Solaris telnet vuln solutions digest and network risks

Gadi Evron ge at linuxbox.org
Wed Feb 14 13:09:30 UTC 2007


On Wed, 14 Feb 2007, Robert E. Seastrom wrote:
> 
> 
> <michael.dillon at bt.com> writes:
> 
> > Do you know of any network operators who have no Solaris boxes at all
> > used in the management of some part of their network? Seems to me that
> > it is very common for network operators to use Solaris boxes to manage
> > their networks. And while they may have ACLs to prevent access from the
> > outside world, this probably does not prevent employee access. So it is
> > a big deal when there is an exploit that allows anyone to break into
> > these management devices.
> 
> http://www.nanog.org/endsystem.html
> 
> Solaris (and {windows, mac, voip phone, snmp toaster } ) vulnerabilities
> are not on-topic for nanog at .

Often I'd agree. This is not such a case. End-systems today when managed
together or handled together are indeed a topic which concerns service
providers today and affects operations in a serious fashion.

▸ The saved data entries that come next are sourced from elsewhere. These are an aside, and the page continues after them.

(** The event reaches a client that is alive, and nobody else hears of it. *)
Lemma deliver_reorder c n up e :
  chain_frame (eq c) (fun _ => False) e (jack_deliver_event env c (GraphReordered n up) e).2 /\
  (active (the_client e c) = true -> dead (the_client e c) = false -> c_error (the_client e c) = 0 ->
   internal e c = false ->
   fds_of (jack_deliver_event env c (GraphReordered n up) e).2 c = Some (jack_handle_reorder n up)).
Proof.
  unfold jack_deliver_event. set (r := env_reply env _). cbv zeta. set (e1 := e <| io_count ::= S |>).
  assert (F1 : chain_frame (eq c) (fun _ => False) e e1) by (constructor; done).
  change (the_client e c) with (the_client e1 c). change (internal e c) with (internal e1 c). clearbody e1.
  assert (T : forall e2, chain_frame (eq c) (fun _ => False) e1 e2 -> chain_frame (eq c) (fun _ => False) e e2)
    by (intros e2 F2; apply (chain_frame_trans _ _ _ _ _ _ e e1 e2 F1 F2); naive_solver).
  split.
  - apply T. destruct (unreachable _ _); [apply chain_frame_refl|]. destruct (jack_client_is_internal _).
    { cbn [snd]. destruct (internal_handles _ _); [apply chain_frame_event|apply chain_frame_refl]. }
    destruct (active _); [|apply chain_frame_refl]. cbn [snd].
    assert (Eq : io_write_ok r = true) by apply ce_write. rewrite Eq.
    set (e2 := e1 <| events ::= _ |>). assert (F2 : chain_frame (eq c) (fun _ => False) e1 e2) by apply chain_frame_event.
    clearbody e2. destruct (_ <? 0); [|done].
    apply (chain_frame_trans _ _ _ _ _ _ e1 e2 _ F2 (chain_frame_socket c e2)); naive_solver.
  - intros Ha Hd He Hi. unfold unreachable. rewrite Ha, Hd, He.
    assert (Eq : io_write_ok r = true) by apply ce_write. rewrite Eq.
    assert (Eq' : io_alive r = true) by apply ce_alive. rewrite Eq'.
    unfold internal in Hi. rewrite Hi. rewrite andb_false_r. cbn [orb Z.geb Z.compare JACK_ERROR_WITH_SOCKETS].
    replace (0 >=? JACK_ERROR_WITH_SOCKETS) with false by reflexivity. cbn [snd].
    assert (Ev : forall b e2, fds_of (if b : bool then socket_error c e2 else e2) c = fds_of e2 c) by (intros []; done).
    rewrite Ev. unfold fds_of. etransitivity; [apply (client_fds_app c (events e1))|]. cbv beta iota.
    by rewrite decide_True.
Qed.

(** ** The places *)

(** The server waits for the subgraph of [sub] on the FIFO [n]. *)
Definition ends_at (e : engine) (sub : option client_ptr) (n : Z) : Prop :=
  match sub with Some g => fifo_of e (subgraph_wait_fd (the_client e g)) = Some n | None => True end.

(** The clients [l] have their places from the number [n] on, in the open
    subgraph of [sub] as far as the next internal client that processes. *)
Fixpoint staged (e : engine) (sub : option client_ptr) (n : Z) (l : list client_ptr) : Prop :=
  match l with
  | [] => ends_at e sub n
  | c :: l =>
      if negb (runnable e c) then staged e sub n l
      else if internal e c then ends_at e sub n /\ staged e None (if sub is Some _ then n + 1 else n) l
      else graph_wait <$> fds_of e c = Some n /\
           match sub with
           | None => fifo_of e (subgraph_start_fd (the_client e c)) = Some n /\ staged e (Some c) (n + 1) l
           | Some g => staged e (Some g) (n + 1) l
           end
  end.

Definition close_chain (r : chain_state * engine) : engine :=
  match ch_subgraph r.1 with
  | Some g => let '(fd, e) := jack_get_fifo_fd env (ch_n r.1) r.2 in
              upd_client g (fun x => x <| subgraph_wait_fd := fd |>) e
  | None => r.2
  end.

(** Closing a subgraph: the FIFO after its last client. *)
Lemma close_spec g n e :
  is_Some (client_store e !! g) -> 0 <= n <= zlen (fifo e) -> fifo_ok e ->
  exists e', (let '(fd, e) := jack_get_fifo_fd env n e in
              upd_client g (fun x => x <| subgraph_wait_fd := fd |>) e) = e' /\
    chain_frame (fun _ => False) (eq g) e e' /\ n < zlen (fifo e') /\ opened e' n /\
    subgraph_wait_fd (the_client e' g) = env_fifo_open env n.
Proof.
  intros Hg Hn Hok. destruct (get_fifo_spec n e Hn Hok) as (f & -> & Hf & Hokf & Hl & Hlt & Ho).
  eexists. split; [done|]. split_and!.
  - apply (chain_frame_trans (fun _ => False) (fun _ => False) (fun _ => False) (eq g) _ _ e (e <| fifo := f |>));
      [by apply chain_frame_fifo| |naive_solver..].
    apply chain_frame_upd; [done|by right|by left].
  - done.
  - split; [lia|done].
  - by rewrite the_client_upd, decide_True.
Qed.

Lemma ends_here S W e e' g n :
  chain_frame S W e e' -> fifo_ok e -> opened e n -> subgraph_wait_fd (the_client e g) = env_fifo_open env n ->
  ~ W g -> ends_at e' (Some g) n.
Proof.
  intros F Hok Ho E Hg. unfold ends_at. rewrite (cf_wait S W e e' F g Hg), E.
  apply fifo_of_opened; [by apply (cf_fifo S W e e' F)|by apply (cf_opened S W e e' F)].
Qed.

Fact of the matter is many ISPs spent the entire of yesterday and will
probably repeat that today with their entire network and security teams
dedicated to this issue. Unfortunately, BGP is not all we care about
anymore.

My post was written for NANOG as can be seen by my first few bullets and
then reposted to other interested places where sysadmins hang
out. Why? Because it was needed.

This is not about the security or management of this or that end system,
but rather maintaining the ISP itself and its operations.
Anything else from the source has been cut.